What was missing in them all was a voice — the one clear note that rings out, over and above the well-rehearsed and otherwise beautiful symphony — that makes the composition something to be felt in your bones. This time, with the PC version of couture, it did.

Daniel Roseberry’s Schiaparelli collection

Daniel Roseberry’s Schiaparelli collection

Look at the irreverent, muscular lines at Schiaparelli, highlighted by teeth-inspired jewellery and an infusion of founder Elsa Schiaparelli’s shocking pink. Enter the magical world of Valentino where storybook characters come alive in neon shades and hard-hitting broderies on larger-than-life designs. At Rahul Mishra, one of the oldest species of vegetation on the planet, mushrooms, transform into an explosion of texture, colour, and craft in what is perhaps his finest collection yet — a worthy representation of India at a respected worldwide forum for haute couture. At Giorgio Armani, one of the few established Italian houses that is still fully owned by the man whose name it bears, the 86-year-old designer presented an homage to Milan, one of the biggest centres of textile and fashion retail in the world, and also one of the hardest hit by the pandemic. For his Privé line, the magic emanated from his deep understanding of luxury in construction, cut, and freedom of movement.

Many, including other designers I haven’t mentioned, also sent men out on to the runway, an idea that today seems perfectly logical and normal.

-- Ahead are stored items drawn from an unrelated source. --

(* ===== verification/Dma.v ===== *)
(** * The allocator of DMA regions ([x86-64/memory/dma.c], [dmahlp.c], [dmadef.c])

    Regions lie one behind the other from [DMA_BASE] on; a list of entries in the pages from
    [DMA_POOL] on says how long each one is and whether it is free. The last bytes of a
    region hold a descriptor that leads back to its first entry. [d_entries] is the memory of
    the pool pages, by the addresses of the entries; [d_data] the bytes of the regions. *)
From S2P Require Import KPrelude MemHelpers Spinlock FrameAlloc Paging PagingProofs VAlloc Bytes.

Definition Free := 0.
Definition Used := 1.
Definition Header := 2.
Definition NoEntriesLeft := 0.
Definition DMA_BASE := 0xffffa0ffc0000000.
Definition DMA_POOL := 0xffffa10000000000.

Record dma_entry := mkEntry { status : Z; SizeInPages : Z; next_entry : Z }.
Definition sizeof_dma_entry := 20.
Definition sizeof_dma_descriptor := 28.

Record dma_ret := mkDma { ret_status : Z; ret_pages : Z; virtual_address : Z; physical_address : Z }.

Record dma_state := mkDmaState {
  d_pg : pg_state;
  d_entries : gmap Z dma_entry;
  d_data : Z -> option Z;
  dma_entries : Z;
  dma_header : Z;
  dma_start : Z;
  dma_latest : Z;
  dma_limit : Z;
  dma_metadata_pages : Z;
  dma_top : Z;
  dma_lock : bool
}.

Definition set_d_pg (p : pg_state) (s : dma_state) := mkDmaState p (d_entries s) (d_data s)
  (dma_entries s) (dma_header s) (dma_start s) (dma_latest s) (dma_limit s) (dma_metadata_pages s)
  (dma_top s) (dma_lock s).
Definition set_d_entries (e : gmap Z dma_entry) (s : dma_state) := mkDmaState (d_pg s) e (d_data s)
  (dma_entries s) (dma_header s) (dma_start s) (dma_latest s) (dma_limit s) (dma_metadata_pages s)
  (dma_top s) (dma_lock s).
Definition set_d_data (d : Z -> option Z) (s : dma_state) := mkDmaState (d_pg s) (d_entries s) d
  (dma_entries s) (dma_header s) (dma_start s) (dma_latest s) (dma_limit s) (dma_metadata_pages s)
  (dma_top s) (dma_lock s).
Definition set_dma_entries (n : Z) (s : dma_state) := mkDmaState (d_pg s) (d_entries s) (d_data s)
  n (dma_header s) (dma_start s) (dma_latest s) (dma_limit s) (dma_metadata_pages s)
  (dma_top s) (dma_lock s).
Definition set_dma_header (p : Z) (s : dma_state) := mkDmaState (d_pg s) (d_entries s) (d_data s)
  (dma_entries s) p (dma_start s) (dma_latest s) (dma_limit s) (dma_metadata_pages s)
  (dma_top s) (dma_lock s).
Definition set_dma_start (p : Z) (s : dma_state) := mkDmaState (d_pg s) (d_entries s) (d_data s)
  (dma_entries s) (dma_header s) p (dma_latest s) (dma_limit s) (dma_metadata_pages s)
  (dma_top s) (dma_lock s).
Definition set_dma_latest (p : Z) (s : dma_state) := mkDmaState (d_pg s) (d_entries s) (d_data s)
  (dma_entries s) (dma_header s) (dma_start s) p (dma_limit s) (dma_metadata_pages s)
  (dma_top s) (dma_lock s).
Definition set_dma_limit (n : Z) (s : dma_state) := mkDmaState (d_pg s) (d_entries s) (d_data s)
  (dma_entries s) (dma_header s) (dma_start s) (dma_latest s) n (dma_metadata_pages s)
  (dma_top s) (dma_lock s).
Definition set_dma_metadata (n : Z) (s : dma_state) := mkDmaState (d_pg s) (d_entries s) (d_data s)
  (dma_entries s) (dma_header s) (dma_start s) (dma_latest s) (dma_limit s) n
  (dma_top s) (dma_lock s).
Definition set_dma_top (n : Z) (s : dma_state) := mkDmaState (d_pg s) (d_entries s) (d_data s)
  (dma_entries s) (dma_header s) (dma_start s) (dma_latest s) (dma_limit s) (dma_metadata_pages s)
  n (dma_lock s).
Definition set_dma_lock (b : bool) (s : dma_state) := mkDmaState (d_pg s) (d_entries s) (d_data s)
  (dma_entries s) (dma_header s) (dma_start s) (dma_latest s) (dma_limit s) (dma_metadata_pages s)
  (dma_top s) b.

#[export] Instance dma_Lock : Lock dma_state.
Proof.
  refine {| locked := dma_lock; set_locked := set_dma_lock |}; [done | done | by intros []].
Defined.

BC, pearls would have been clutched.

Kim Jones’s Fendi debut

Kim Jones’s Fendi debut

Showing the way

The one show that spoke for the collective — in all its depth of referencing history, culture, gender fluidity, its hybrid silhouettes, techniques, craft, and in the presentation itself — was Kim Jones’ debut haute couture outing for Fendi. The Italian house had, till now, clung on to their ‘haute fourrure’ tag, harking back to their founding as a fur business in 1925.

Almost a century later, here is a designer who has never designed a full women’s collection, let alone haute couture, and only about four months ago took on the heavy mantle that his predecessor Karl Lagerfeld wore so easily for 54 years. What pressure! And what a chance to change history. Which is exactly what Jones did. With one collection, he has put Fendi firmly in the fashion category, refocussing the house’s energies away from the accessories and SLG (small leather goods) space with his covetable beaded gowns and light-as-air drapes that will become archival pieces in the future.

Through their designs for Spring 2021, the Paris Couture Week designers have reclaimed the space for haute couture to be an instigator of dreams, an inspiration, and a vehicle for artistic glory amid the muddy waters of RTW (ready to wear) fashion. Haute couture is, once again, aspirational and magnificent; in becoming so, it may also show the way forward for future efforts towards real sustainability in the processes of design, production, and retail.

The beacons are lit, let us hope that the faithful follow.